Vistula Lagoon of the Baltic Sea

The water of the lagoon is usually saturated with oxygen, however, during the period of intensive "blooming" (peaks in April and July–August) oxygen completely disappears, being replaced by hydrogen sulfide [Alexandrov, 2010]. Increased nutrient loading in recent decades and limited water exchange have led to the eutrophication of the lagoon, as the shallow basins near densely populated coastal areas are primarily subject to anthropogenic stress [Wulff et al., 1990]. The consumption of oxygen in combination with the enrichment of bottom sediments with organic matter increases the occurrence of anaerobic conditions and promotes methanogenesis.

Fig 1
Figure 1

Vistula Lagoon is a typical lagoon with simplified morphology. In the coastal part of the lagoon, to a depth of 1.5–2 m, sediments are represented by sand and sandy loam (Figure 1A). Their thickness does not exceed several meters. In the deeper parts of the lagoon the silts are located, the thickness of which reaches 10 m. These deposits formed in the Litorina and Post-Litorina stages of the Baltic Sea development.
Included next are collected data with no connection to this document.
(* ===== verification/HtmlLexerInv.v ===== *)
(** * The HTML lexer: its invariant

    In each state the buffers fit the text that has been read but is not yet in an event,
    [literal_]. *)

From S2P Require Import Prelude StringUtil HtmlKeywords HtmlLexer HtmlEvents HtmlStack HtmlTags.

(** ** Inside a start tag

    [p] is the part of [literal_] that is neither in the name nor in an attribute that has
    been added, [b] whether an attribute can begin after what comes before. After the end
    tag of a literal element the same states read what is thrown away, which becomes part
    of that end tag. *)

Definition clean (x : HtmlLexer) : Prop :=
  attr_name_ x = [] /\ attr_value_ x = [] /\ attr_quote_ x = NO_QUOTE /\ has_attr_value_ x = false.
Definition quiet (x : HtmlLexer) : Prop := token_ x = [] /\ element_ x = None.

Definition pending_tag (x : HtmlLexer) (nm : bytes) (attrs : list Attribute) : Prop :=
  match element_ x with
  | Some e => token_ x = [] /\ exists el, pending x e el /\ name_ el = MakeName nm /\ attributes_ el = attrs
  | None => token_ x = nm /\ attrs = [] /\ attr_name_ x = []
  end.

Definition Reading (t : bytes) (x : HtmlLexer) (b : bool) (p : bytes) : Prop :=
  if discard_until_start_state_for_error_recovery_ x then
    quiet x /\ (exists g, literal_ x = g ++ p) /\ forall s, sources (nodes_ x) false (queue_ x) (t ++ s)
  else
    exists nm attrs body, literal_ x = ["<"%char] ++ nm ++ body ++ p /\ tag_name nm /\ tag_body b attrs body /\
      pending_tag x nm attrs.

(** The part [p] in each state. *)
Definition pend (x : HtmlLexer) (p : bytes) : Prop :=
  match state_ x with
  | TAG_ATTR_NAME => p = attr_name_ x
  | TAG_ATTR_NAME_SPACE => exists w, spaces w /\ w <> [] /\ p = attr_name_ x ++ w
  | TAG_BRIEF_CLOSE => attr_name_ x = [] /\ p = [] \/ exists w, spaces w /\ p = attr_name_ x ++ w ++ ["/"%char]
  | TAG_ATTR_EQ => exists w1 w2, spaces w1 /\ spaces w2 /\ p = attr_name_ x ++ w1 ++ ["="%char] ++ w2
  | TAG_ATTR_VAL | TAG_ATTR_VALDQ | TAG_ATTR_VALSQ => exists w1 w2, spaces w1 /\ spaces w2 /\
      p = attr_name_ x ++ w1 ++ ["="%char] ++ w2 ++ quote_of (attr_quote_ x) ++ attr_value_ x
  | _ => p = []
  end.

(** The attribute that is being read. *)
Definition attr_bufs (x : HtmlLexer) : Prop :=
  match state_ x with
  | TAG_ATTR_NAME | TAG_ATTR_NAME_SPACE =>
      attribute_name (attr_name_ x) /\ attr_value_ x = [] /\ attr_quote_ x = NO_QUOTE /\ has_attr_value_ x = false
  | TAG_BRIEF_CLOSE =>
      (attr_name_ x = [] \/ attribute_name (attr_name_ x)) /\ attr_value_ x = [] /\ attr_quote_ x = NO_QUOTE /\
      has_attr_value_ x = false
  | TAG_ATTR_EQ => attribute_name (attr_name_ x) /\ attr_value_ x = [] /\ attr_quote_ x = NO_QUOTE /\ has_attr_value_ x = true
  | TAG_ATTR_VAL => attribute_name (attr_name_ x) /\ attribute_value NO_QUOTE (attr_value_ x) /\ attr_value_ x <> [] /\
      attr_quote_ x = NO_QUOTE /\ has_attr_value_ x = true
  | TAG_ATTR_VALDQ => attribute_name (attr_name_ x) /\ attribute_value DOUBLE_QUOTE (attr_value_ x) /\
      attr_quote_ x = DOUBLE_QUOTE /\ has_attr_value_ x = true
  | TAG_ATTR_VALSQ => attribute_name (attr_name_ x) /\ attribute_value SINGLE_QUOTE (attr_value_ x) /\
      attr_quote_ x = SINGLE_QUOTE /\ has_attr_value_ x = true
  | _ => clean x
  end.

(** ** All states *)

Definition token_after (x : HtmlLexer) (prefix suffix : bytes) : Prop :=
  element_ x = None /\ literal_ x = prefix ++ token_ x ++ suffix.

Definition shape (t : bytes) (x : HtmlLexer) : Prop :=
  match state_ x with
  | START | BOGUS_COMMENT => quiet x
  | TAG => quiet x /\ literal_ x = lit "<"
  | TAG_CLOSE_NO_NAME => quiet x /\ literal_ x = lit "</"
  | TAG_CLOSE => token_ x <> [] /\ token_after x (lit "</") []
  | TAG_CLOSE_TERMINATE => token_ x <> [] /\ exists w, spaces w /\ token_after x (lit "</") w
  | TAG_OPEN => discard_until_start_state_for_error_recovery_ x = false /\ tag_name (token_ x) /\ token_after x (lit "<") []
  | COMMENT_START1 => quiet x /\ literal_ x = lit "<!"
  | COMMENT_START2 => quiet x /\ literal_ x = lit "<!-"
  | COMMENT_BODY => token_after x (lit "<!--") []
  | COMMENT_END1 => token_after x (lit "<!--") (lit "-")
  | COMMENT_END2 => token_after x (lit "<!--") (lit "--")
  | CDATA_START1 => quiet x /\ literal_ x = lit "<!["
  | CDATA_START2 => quiet x /\ literal_ x = lit "<![C"
  | CDATA_START3 => quiet x /\ literal_ x = lit "<![CD"
  | CDATA_START4 => quiet x /\ literal_ x = lit "<![CDA"
  | CDATA_START5 => quiet x /\ literal_ x = lit "<![CDAT"
  | CDATA_START6 => quiet x /\ literal_ x = lit "<![CDATA"
  | CDATA_BODY => token_after x (lit "<![CDATA[") []
  | CDATA_END1 => token_after x (lit "<![CDATA[") (lit "]")
  | CDATA_END2 => token_after x (lit "<![CDATA[") (lit "]]")
  | DIRECTIVE => token_after x (lit "<!") []
  | LITERAL_TAG | SCRIPT_TAG => quiet x /\ literal_top x
  | TAG_BRIEF_CLOSE | TAG_ATTRIBUTE | TAG_ATTR_NAME | TAG_ATTR_NAME_SPACE | TAG_ATTR_EQ
  | TAG_ATTR_VAL | TAG_ATTR_VALDQ | TAG_ATTR_VALSQ => exists p, Reading t x true p /\ pend x p
  end.

(** [t] is the text of the events. *)
Record Inv (t : bytes) (x : HtmlLexer) : Prop := {
  Inv_core : Core false x (ids (element_stack_ x)) t;
  Inv_bufs : attr_bufs x;
  Inv_shape : shape t x;
  Inv_depth : depth_ok x;
}.

(** A step ends, and moves a part of [literal_] to the events. *)
Definition steps (t L : bytes) (o : option HtmlLexer) : Prop :=
  exists x' s, o = Some x' /\ Inv (t ++ s) x' /\ L = s ++ literal_ x'.

Lemma steps_stay t x : Inv t x -> steps t (literal_ x) (Some x).
Proof. intros H. exists x, []. by rewrite app_nil_r. Qed.

Lemma steps_app t s L o : steps (t ++ s) L o -> steps t (s ++ L) o.
Proof. intros (x' & s' & -> & HI & ->). exists x', (s ++ s'). by rewrite <- !app_assoc in *. Qed.

(** Before a step that does not start from a tag. *)
Record Ready (t : bytes) (x : HtmlLexer) : Prop := {
  Ready_core : Core false x (ids (element_stack_ x)) t;
  Ready_clean : clean x;
  Ready_room : Room x;
}.

Lemma Ready_closes t t' x x' : Ready t x -> closes x x' -> Core false x' (ids (element_stack_ x')) t' -> Ready t' x'.
Proof.
  intros [_ (? & ? & ? & ?) Hr] Hcl HC. split; [done| |by eapply touches_Room; [apply closes_touches|]].
  frame (closes_touches _ _ Hcl). unfold clean. repeat split; congruence.
Qed.

(** Steps that stay in the text. *)
Lemma stay_steps t x : Ready t x -> attr_bufs x -> shape t x -> steps t (literal_ x) (Some x).
Proof. intros [HC _ Hr] Hb Hs. apply steps_stay. split; [done..|by apply Room_depth]. Qed.

Lemma chop_literal_eq x L M : literal_ x = L ++ M -> chop_literal (length M) x = Some (set_literal L x).
Proof.
  intros E. unfold chop_literal. rewrite E, length_app.
  destruct (Nat.ltb_spec (length L + length M) (length M)); [lia|]. by rewrite Nat.add_sub, take_app_length.
Qed.

Lemma EvalStart_ok t L c x : Ready t x -> quiet x -> literal_ x = L ++ [c] -> steps t (literal_ x) (EvalStart c x).
Proof.
  intros HR Hq HL. unfold EvalStart. case_bool_decide as Hc.
  - subst c. change 1%nat with (length ["<"%char]). rewrite (chop_literal_eq x L) by done. cbn [mbind option_bind]. rewrite HL.
    destruct HR as [HC Hcl Hr]. assert (HR' : Ready t (set_literal L x)) by by destruct HC.
    destruct (EmitLiteral_ok false (set_literal L x) t) as (x' & -> & HC' & Hclo & Est & En & _); [by destruct HC|].
    cbn [mbind option_bind]. cbn [literal_ set_literal] in HC'.
    destruct (Ready_closes _ _ _ _ HR' Hclo HC') as [_ Hcl' Hr'].
    eexists _, L. split; [done|]. split; [|done].
    destruct Hq as [Hq1 Hq2]. frame (closes_touches _ _ Hclo).
    split; cbn; [by destruct HC'|done| |by apply Room_depth]. by split; [split; cbn; congruence|].
  - apply (stay_steps t (set_state START x)); [by destruct HR as [[] ? ?]|by destruct HR|done].
Qed.

(** A step that only moves to another state of the text. *)
Ltac stay :=
  match goal with
  | HR : Ready ?t _ |- steps ?t _ (Some ?y) =>
      apply (stay_steps t y); [by destruct HR as [[? ? ?] ? ?]|by destruct HR as [? [? ?] ?]|unfold shape, token_after, quiet in *; cbn]
  end.

Ltac stay_in Hs :=
  match goal with
  | HR : Ready ?t _ |- steps ?t _ (Some ?y) =>
      apply (stay_steps t y); [by destruct HR as [[? ? ?] ? ?]|unfold attr_bufs; cbn; rewrite Hs; by destruct HR|
        unfold shape, token_after, quiet in *; cbn; rewrite Hs]
  end.

Lemma Restart_ok t L c x : Ready t x -> quiet x -> literal_ x = L ++ [c] -> steps t (literal_ x) (Restart c x).
Proof.
  intros HR Hq HL. unfold Restart. rewrite HL. rewrite bool_decide_eq_false_2 by by destruct L.
  rewrite last_snoc, bool_decide_eq_true_2 by done.
  change 1%nat with (length [c]). rewrite (chop_literal_eq x L) by done. cbn [mbind option_bind].
  assert (HR' : Ready t (set_literal L x)) by by destruct HR as [[] ? ?].
  destruct (EmitLiteral_ok false (set_literal L x) t) as (x' & -> & HC' & Hclo & Est & En & _); [apply HR'|].
  cbn [mbind option_bind]. cbn [literal_ set_literal] in HC'.
  pose proof (Ready_closes _ _ _ _ HR' Hclo HC') as HR1. apply steps_app. destruct Hq as [Hq1 Hq2].
  apply (EvalStart_ok (t ++ L) [] c (append_literal c (set_state START (set_literal [] x')))).
  - by destruct HR1 as [[] ? ?].
  - frame (closes_touches _ _ Hclo). split; cbn; congruence.
  - done.
Qed.

Lemma EvalTag_ok t c x : Ready t x -> quiet x -> literal_ x = lit "<" ++ [c] -> steps t (literal_ x) (EvalTag c x).
Proof.
  intros HR Hq HL. unfold EvalTag. case_bool_decide as Hc; [subst; by stay|].
  destruct (IsLegalTagFirstChar c) eqn:E; [stay; destruct Hq as [-> ?]; split; [done|]; by repeat split|].
  case_bool_decide; [subst; by stay|]. case_bool_decide; [by stay|]. by apply (EvalStart_ok _ (lit "<")).
Qed.

Lemma EvalTagCloseNoName_ok t c x :
  Ready t x -> quiet x -> literal_ x = lit "</" ++ [c] -> steps t (literal_ x) (EvalTagCloseNoName c x).
Proof.
  intros HR Hq HL. unfold EvalTagCloseNoName. destruct (IsLegalTagChar c) eqn:E.
  { stay. by destruct Hq as [-> ?]. }
  case_bool_decide; [|by stay].
  apply (EvalStart_ok t (lit "</") c (set_token [] x)); [by destruct HR as [[] ? ?]|by destruct Hq|done].
Qed.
The structure of the sedimentary cover of the Kaliningrad Lagoon has not been sufficiently studied [Otmas and Kokhanova, 2015]. The study area is located within the boundaries of the Mamonovskaya depression, which stands out as a large negative structure of the submeridional direction, occupying mainly the Gdansk Deep, forming a generally depressed structural bay [Otmas et al., 2017]. Mostly in the system of discontinuous dislocations, the Mamonovskaya depression linkage with neighboring second-order tectonic elements [Otmas et al., 2006].

A significant part (25%) of organic matter comes to the Vistula Lagoon from the open sea. Current conditions of sedimentation in this area are characterized by the outflow of the sediment into the open sea [Pustelnikovas, 1998], resulting in a low sedimentation rate (0.4 mm/year) [Chechko, 2006]. The distribution of bottom sediments in the lagoon belongs to the "circumcontinental" type [Emelyanov, 2002], when fine sediments are confined to the central, deeper regions, and sands are distributed along the periphery.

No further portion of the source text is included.